Thursday, May 28, 2009

Zombie Apocalypse

All right, its time to get into my irrational fear of zombies or the undead or whatever you want to call them. I mean, I'm scared of a lot of things, but zombies take the cake. Much more than any other type of "monster" you can throw at me. I cant really tell you when this fear started, I know it was when I was very young based on nightmares I used to have. I guess its the whole apocalyptic threat that makes it seem like it "could" become a reality one day. Maybe one of these swine or avian flu's could start it. Who knows.

Even though I have this fear, I'll watch a zombie movie in a heartbeat. NEVER alone though. And always with a blanket or pillow strategically placed in front of my eyes to block any really scarey parts. The remake of Dawn of the Dead is my favorite if there is such a thing. 28 Days Later and 28 Weeks Later as well as I Am Ledgend all freaked me pretty good too. Shawn of the Dead was just hilarious.

I've been to Halloween Horror Nights at Univeral Studios Orlando twice. The first time was just a major freak out. It was when they were doing it at Islands of Adventure and that park just lends itself to a much spookier experience. Zombies were everywhere. Running in packs and just showing up out of no where. Fuhk. It was awesome, but terrifying at the same time. I just spent the whole night attached to my kid with my head burried in her shoulder. And if it had been real, I'm sure my self preservation instincts would have won out and I'd have thrown her to be eaten by them so I could get away. How horrible a mother am I??

I also realize there are two "types" of zombies. Those that walk slow and moan a lot and then those that are speedy little fuckers that move way to fast and are usually smart. I much prefer the slow ones for obvious reasons.

My kid and my sister know all about my irrational fears and will put up with the screwy way I think sometimes. They know I hate walking the dogs late at night and why. If I see someone way down the street, you can best be assured the poor dog needs to get the deed done quick cause we are not staying out there much longer.
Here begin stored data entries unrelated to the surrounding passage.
(** What a numeral is: digits of the radix, read back as the number, with no
    leading zero. *)
Lemma numeral_spec radix v :
  2 ≤ radix ≤ 36 → word32 v →
  let l := numeral radix v in
  number_of radix l = v ∧ Forall (is_digit radix) l ∧
  (head l = Some 48 → l = [48]) ∧ (1 ≤ length l)%nat ∧ radix ^ (Z.of_nat (length l) - 1) ≤ Z.max 1 v.
Proof.
  intros Hr Hv. unfold numeral. destruct (Z.eqb_spec v 0) as [->|E]; cbv zeta.
  - split; [done|]. split; [apply Forall_singleton; unfold is_digit; change (digit_value 48) with 0; lia|]. split; [done|]. simpl. lia.
  - destruct (digits_spec radix Hr 32 v ltac:(simpl; lia)) as (H1 & H2 & H3 & H4).
    split; [done|]. split; [by apply Forall_reverse|].
    destruct (H3 ltac:(lia)) as (c & Hl & Hc). rewrite length_reverse. split; [|split].
    + rewrite head_reverse, Hl. intros [= ->]. done.
    + destruct (digits 32 radix v); [done|simpl; lia].
    + specialize (H4 ltac:(lia)). lia.
Qed.

(** ** Pieces of a format *)

(** A format is a sequence of pieces: a character, "%%", a conversion with the
    value it is given, or a conversion [printf] does not know. *)
Inductive piece :=
  | Lit (c : Z) | Percent | Hex (v : Z) | Hex8 (v : Z) | Uns (v : Z) | Sgn (v : Z) | Chr (c : Z)
  | Str (a : Z) (l : list Z) | Other (c : Z).

(** How it is written, the word it takes from the stack, what it prints. *)
Definition spelled (p : piece) : list Z :=
  match p with
  | Lit c => [c] | Percent => [37; 37] | Hex _ => [37; 120] | Hex8 _ => [37; 35; 120]
  | Uns _ => [37; 117] | Sgn _ => [37; 100] | Chr _ => [37; 99] | Str _ _ => [37; 115]
  | Other c => [37; c]
  end.
Definition argument (p : piece) : option Z :=
  match p with
  | Lit _ | Percent | Other _ => None
  | Hex v | Hex8 v | Uns v | Sgn v | Chr v | Str v _ => Some (u32 v)
  end.
Definition shown (p : piece) : list Z :=
  match p with
  | Lit c => [c] | Percent => [37]
  | Hex v => numeral 16 v
  | Hex8 v => replicate (8 - length (numeral 16 v)) 48 ++ numeral 16 v
  | Uns v => numeral 10 v
  | Sgn v => if v <? 0 then 45 :: numeral 10 (- v) else numeral 10 v
  | Chr c => [u8 c] | Str _ l => l | Other _ => []
  end.
Definition format_of (ps : list piece) : list Z := concat (spelled <$> ps).
Definition output_of (ps : list piece) : list Z := concat (shown <$> ps).

(** The arguments on the stack from [esp] on. *)
Fixpoint args_at (m : mem) (esp : Z) (ps : list piece) : Prop :=
  match ps with
  | [] => True
  | p :: ps =>
      match argument p with
      | None => args_at m esp ps
      | Some w => load32 m esp = w ∧ args_at m (esp + 4) ps
      end
  end.

Definition arg_count (ps : list piece) : Z := Z.of_nat (length (omap argument ps)).
Lemma arg_count_cons p ps :
  arg_count (p :: ps) = (match argument p with None => 0 | Some _ => 1 end) + arg_count ps.
Proof.
  unfold arg_count.
  change (omap argument (p :: ps))
    with (match argument p with Some y => y :: omap argument ps | None => omap argument ps end).
  destruct (argument p); cbn [length]; lia.
Qed.

Section pieces.
Context (f : printf_frame) (v : Z).
Implicit Types (m : mem) (st : screen_t).

(** What [printf] writes to: its arrays and the screen at [v]. *)
Definition scratch (a : Z) : Prop :=
  hex_buf f ≤ a < hex_buf f + 64 ∨ u_buf f ≤ a < u_buf f + 36 ∨ d_buf f ≤ a < d_buf f + 36 ∨
  v ≤ a < v + 4000.
Definition quiet (a n : Z) : Prop := ∀ x, a ≤ x < a + n → ¬ scratch x.
Definition off_screen (a n : Z) : Prop := a + n ≤ v ∨ v + 4000 ≤ a.
Definition buffers_ok : Prop :=
  off_screen (hex_buf f) 64 ∧ off_screen (u_buf f) 36 ∧ off_screen (d_buf f) 36.

Definition piece_ok m (p : piece) : Prop :=
  match p with
  | Lit c => c ≠ 37
  | Percent => True
  | Hex n | Hex8 n | Uns n => word32 n
  | Sgn n => -2 ^ 31 ≤ n < 2 ^ 31
  | Chr c => True
  | Str a l => word32 a ∧ cstr m a l ∧ quiet a (Z.of_nat (length l) + 1)
  | Other c => c ∉ [37; 35; 120; 117; 100; 99; 115]
  end.

(** Text [l] was printed, and nothing outside the scratch memory changed. *)
Record printed (l : list Z) m st m' st' : Prop := {
  pr_abs : abs_screen m' st' = foldl (λ t c, a_putc c t) (abs_screen m st) l;
  pr_ok : screen_ok st';
  pr_video : video_mem st' = v;
  pr_frame a : ¬ scratch a → mget m' a = mget m a }.

Lemma printed_app l k m st m1 st1 m2 st2 :
  printed l m st m1 st1 → printed k m1 st1 m2 st2 → printed (l ++ k) m st m2 st2.
Proof.
  intros [A1 _ _ A2] [B1 B2 B3 B4]. split; [by rewrite B1, A1, foldl_app|done|done|].
  intros a Ha. by rewrite B4, A2.
Qed.
Lemma quiet_cstr m m' a l :
  (∀ x, ¬ scratch x → mget m' x = mget m x) → quiet a (Z.of_nat (length l) + 1) →
  cstr m a l → cstr m' a l.
Proof. intros Hs Hq. apply cstr_ext. intros i Hi. apply Hs, Hq. lia. Qed.
Lemma quiet_load32 m m' a :
  (∀ x, ¬ scratch x → mget m' x = mget m x) → quiet a 4 → load32 m' a = load32 m a.
Proof. intros Hs Hq. unfold load32. rewrite !Hs; [done|apply Hq; lia..]. Qed.

Lemma abs_screen_ext m m' st :
  (∀ a, video_mem st ≤ a < video_mem st + 4000 → mget m' a = mget m a) →
  abs_screen m' st = abs_screen m st.
Proof.
  intros Hm. unfold abs_screen. f_equal. apply cells_eq; [apply length_cells|].
  intros i Hi. rewrite lookup_cells by lia. rewrite Z2Nat.id by lia. unfold cell. by rewrite !Hm by lia.
Qed.

(** One character. *)
Lemma putc_printed c m st :
  screen_ok st → video_mem st = v → word8 c →
  printed [c] m st (putc c m st).1 (putc c m st).2.
Proof.
  intros Hok Hv Hc. rewrite putc_eq. destruct (putc_in_terminal_abs c m st Hok) as (H1 & H2 & H3 & H4).
  split; [by rewrite H1, u8_small|done|congruence|].
  intros a Ha. apply H4. rewrite Hv. unfold scratch in Ha. lia.
Qed.

(** A string put together in one of the arrays. *)
Lemma puts_printed m0 m st s l lo hi :
  screen_ok st → video_mem st = v → off_screen lo (hi - lo) → (∀ a, lo ≤ a < hi → scratch a) →
  frame lo hi m0 m → cstr m s l → lo ≤ s → s + Z.of_nat (length l) + 1 ≤ hi →
  ∃ m' st', puts s m st = Some (Z.of_nat (length l), m', st') ∧ printed l m0 st m' st'.
Proof.
  intros Hok Hv Hoff Hsc Hf Hc Hlo Hhi. unfold off_screen in Hoff.
  destruct (puts_prints s m st l Hok Hc ltac:(lia)) as (m' & st' & E & Ha & Hok' & Hv' & Hf').
  exists m', st'. split; [done|]. split; [|done|congruence|].
  - rewrite Ha. f_equal. apply abs_screen_ext. intros a Ha'. apply Hf. lia.
  - intros a Hn. rewrite Hf' by (rewrite Hv; unfold scratch in Hn; lia). apply Hf.
    intros Ha'. by apply Hn, Hsc.
Qed.

Section conversions.
Context (Hbufs : buffers_ok).

Lemma scratch_hex lo hi : hex_buf f ≤ lo → hi ≤ hex_buf f + 64 →
  (∀ a, lo ≤ a < hi → scratch a) ∧ (lo ≤ hi → off_screen lo (hi - lo)).
Proof using Hbufs. destruct Hbufs as (H1 & _). unfold scratch, off_screen in *. split; intros; lia. Qed.
Lemma scratch_u lo hi : u_buf f ≤ lo → hi ≤ u_buf f + 36 →
  (∀ a, lo ≤ a < hi → scratch a) ∧ (lo ≤ hi → off_screen lo (hi - lo)).
Proof using Hbufs. destruct Hbufs as (_ & H1 & _). unfold scratch, off_screen in *. split; intros; lia. Qed.
Lemma scratch_d lo hi : d_buf f ≤ lo → hi ≤ d_buf f + 36 →
  (∀ a, lo ≤ a < hi → scratch a) ∧ (lo ≤ hi → off_screen lo (hi - lo)).
Proof using Hbufs. destruct Hbufs as (_ & _ & H1). unfold scratch, off_screen in *. split; intros; lia. Qed.

(** The arrays are long enough for any 32-bit number. *)
Lemma numeral_length radix n :
  2 ≤ radix ≤ 36 → word32 n → 10 ≤ radix → (1 ≤ length (numeral radix n) ≤ 10)%nat.
Proof using.
  intros Hr Hn H10. destruct (numeral_spec radix n Hr Hn) as (_ & _ & _ & H1 & H2). split; [done|].
  destruct (decide (length (numeral radix n) ≤ 10)%nat); [done|exfalso].
  assert (10 ^ 10 ≤ radix ^ (Z.of_nat (length (numeral radix n)) - 1)); [|lia].
  etransitivity; [apply (Z.pow_le_mono_l 10 radix 10); lia|]. apply Z.pow_le_mono_r; lia.
Qed.
Lemma numeral_hex_length n : word32 n → (length (numeral 16 n) ≤ 8)%nat.
Proof using.
  intros Hn. destruct (numeral_spec 16 n ltac:(lia) Hn) as (_ & _ & _ & _ & H2).
  destruct (decide (length (numeral 16 n) ≤ 8)%nat); [done|exfalso].
  assert (16 ^ 8 ≤ 16 ^ (Z.of_nat (length (numeral 16 n)) - 1)) by (apply Z.pow_le_mono_r; lia). lia.
Qed.

Lemma put_number_printed m st n buf radix :
  screen_ok st → video_mem st = v → 10 ≤ radix ≤ 36 → word32 n →
  (∀ a, buf ≤ a < buf + 12 → scratch a) → off_screen buf 12 →
  ∃ m' st', put_number m st n buf radix buf = Some (m', st') ∧ printed (numeral radix n) m st m' st'.
Proof using.
  intros Hok Hv Hr Hn Hsc Hoff. destruct (itoa_spec radix ltac:(lia) m n buf) as (m1 & E & Hc & Hf).
  rewrite (u32_small n) in Hc, Hf by done. pose proof (numeral_length radix n ltac:(lia) Hn ltac:(lia)).
  destruct (puts_printed m m1 st buf (numeral radix n) buf (buf + 12)) as (m' & st' & E' & Hp); try done; try lia.
  - by replace (buf + 12 - buf) with 12 by lia.
  - eapply frame_mono; [exact Hf|lia|lia].
  - exists m', st'. unfold put_number. by rewrite E, E'.
Qed.

Lemma put_signed_printed m st n :
  screen_ok st → video_mem st = v → - 2 ^ 31 ≤ n < 2 ^ 31 →
  ∃ m' st', put_signed m st n (d_buf f) = Some (m', st') ∧ printed (shown (Sgn n)) m st m' st'.
Proof using Hbufs.
  intros Hok Hv Hn. destruct (scratch_d (d_buf f) (d_buf f + 12)) as [Hsc Hoff]; [lia|lia|].
  specialize (Hoff ltac:(lia)). unfold put_signed, shown. destruct (Z.ltb_spec n 0) as [Hneg|Hpos].
  2: { apply put_number_printed; try done; try lia. by replace (d_buf f + 12 - d_buf f) with 12 in Hoff by lia. }
  rewrite (u32_small (- n)) by lia.
  destruct (itoa_spec 10 ltac:(lia) (mset m (d_buf f) 45) (- n) (d_buf f + 1)) as (m1 & E & Hc & Hf).
  rewrite (u32_small (- n)) in Hc, Hf by lia. pose proof (numeral_length 10 (- n) ltac:(lia) ltac:(lia) ltac:(lia)).
  destruct (puts_printed m m1 st (d_buf f) (45 :: numeral 10 (- n)) (d_buf f) (d_buf f + 12))
    as (m' & st' & E' & Hp); try done; try (simpl; lia).
  - intros a Ha. rewrite Hf by lia. apply mget_mset_ne. lia.
  - apply cstr_cons. split; [|split; [lia|done]]. rewrite Hf by lia. by rewrite mget_mset_eq.
  - exists m', st'. unfold put_number. by rewrite E, E'.
Qed.

Lemma fill_zeros m a lo hi :
  lo ≤ hi →
  for_z lo hi (λ i m, mset m (a + i) 48) m = store_bytes m (a + lo) (replicate (Z.to_nat (hi - lo)) 48).
Proof using.
  intros Hle. remember (Z.to_nat (hi - lo)) as n eqn:En. revert lo m Hle En.
  induction n as [|n IH]; intros lo m Hle En.
  - rewrite for_z_stop by lia. done.
  - rewrite for_z_step, IH by lia. simpl. by rewrite Z.add_assoc.
Qed.

Lemma put_hex8_printed m st n :
  screen_ok st → video_mem st = v → word32 n →
  ∃ m' st', put_hex8 m st n (hex_buf f) = Some (m', st') ∧ printed (shown (Hex8 n)) m st m' st'.
Proof using Hbufs.
  intros Hok Hv Hn. destruct (scratch_hex (hex_buf f) (hex_buf f + 20)) as [Hsc Hoff]; [lia|lia|].
  specialize (Hoff ltac:(lia)). unfold put_hex8.
  destruct (itoa_spec 16 ltac:(lia) m n (hex_buf f + 8)) as (m1 & E & Hc & Hf).
  rewrite (u32_small n) in Hc, Hf by done. pose proof (numeral_hex_length n Hn) as Hl8.
  pose proof (numeral_length 16 n ltac:(lia) Hn ltac:(lia)) as Hl1.
  rewrite E. cbv zeta. rewrite (strlen_cstr _ _ _ Hc), fill_zeros by lia.
  set (l := numeral 16 n) in *. set (z := replicate (Z.to_nat (8 - Z.of_nat (length l))) 48).
  assert (length z = 8 - length l)%nat as Hz by (unfold z; rewrite length_replicate; lia).
  assert (shown (Hex8 n) = z ++ l) as ->.
  { change (shown (Hex8 n)) with (replicate (8 - length l) 48 ++ l). unfold z. do 2 f_equal. lia. }
  set (m2 := store_bytes m1 _ z).
  destruct (puts_printed m m2 st (hex_buf f + Z.of_nat (length l)) (z ++ l) (hex_buf f) (hex_buf f + 20))
    as (m' & st' & E' & Hp); try done; rewrite ?length_app; try lia.
  - intros a Ha. unfold m2. rewrite mget_store_bytes_out by lia. apply Hf. lia.
  - unfold m2. apply cstr_prepend; [apply Forall_replicate; lia|]. rewrite Hz.
    by replace (hex_buf f + Z.of_nat (length l) + Z.of_nat (8 - length l)) with (hex_buf f + 8) by lia.
  - exists m', st'. by rewrite E'.
Qed.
I'll watch this person way down the street and imagine that all of a sudden they turn, see me and start moving my way. How stupid is this???? Its really distressing and horrid for the dogs peeing/defication habits. Not done? Too bad your holding it till morning.

My sister says this one took the cake....When my kid went to boot camp in Great Lakes, I found a place, roughly halfway between south Florida and Chicago that would be our meeting place should the zombie apocalypse occur while she was away. I looked up the town (in Kentucky I think), found a hospital and told my us at the emergency room. We'll be there! Just get yourself there! Its all rather stressfull. Oh, and now that she's in P-cola training, I told her to just wait there...we'll find a boat and come get you. It'll be easier that way. Just dont be killing your IPhone battery texting all your soon to be dead/zombie friends. =0 You'll need it to get our texts.

I also lock my bedroom door at night...just in case.

So now that I've actually written down my fear and I read over it.....god, I'm a fucking nutcase. 8/ But, I've got a plan. Just in case. They'll be no nom nom nom on my flesh without a fight.


jennbird said...

"You've got red on you."

Shaun of the Dead = HILARIOUS in my book. I threw that quote out in the OR and NOBODY got it. I loves me some zombie movies.

peedee said...

I totally would have gotten that. :D

Red Shoes said...

Zombiesssssssssssssss Ruleeeeeeeeeeeeeeeee!!!!!!!!!!!!!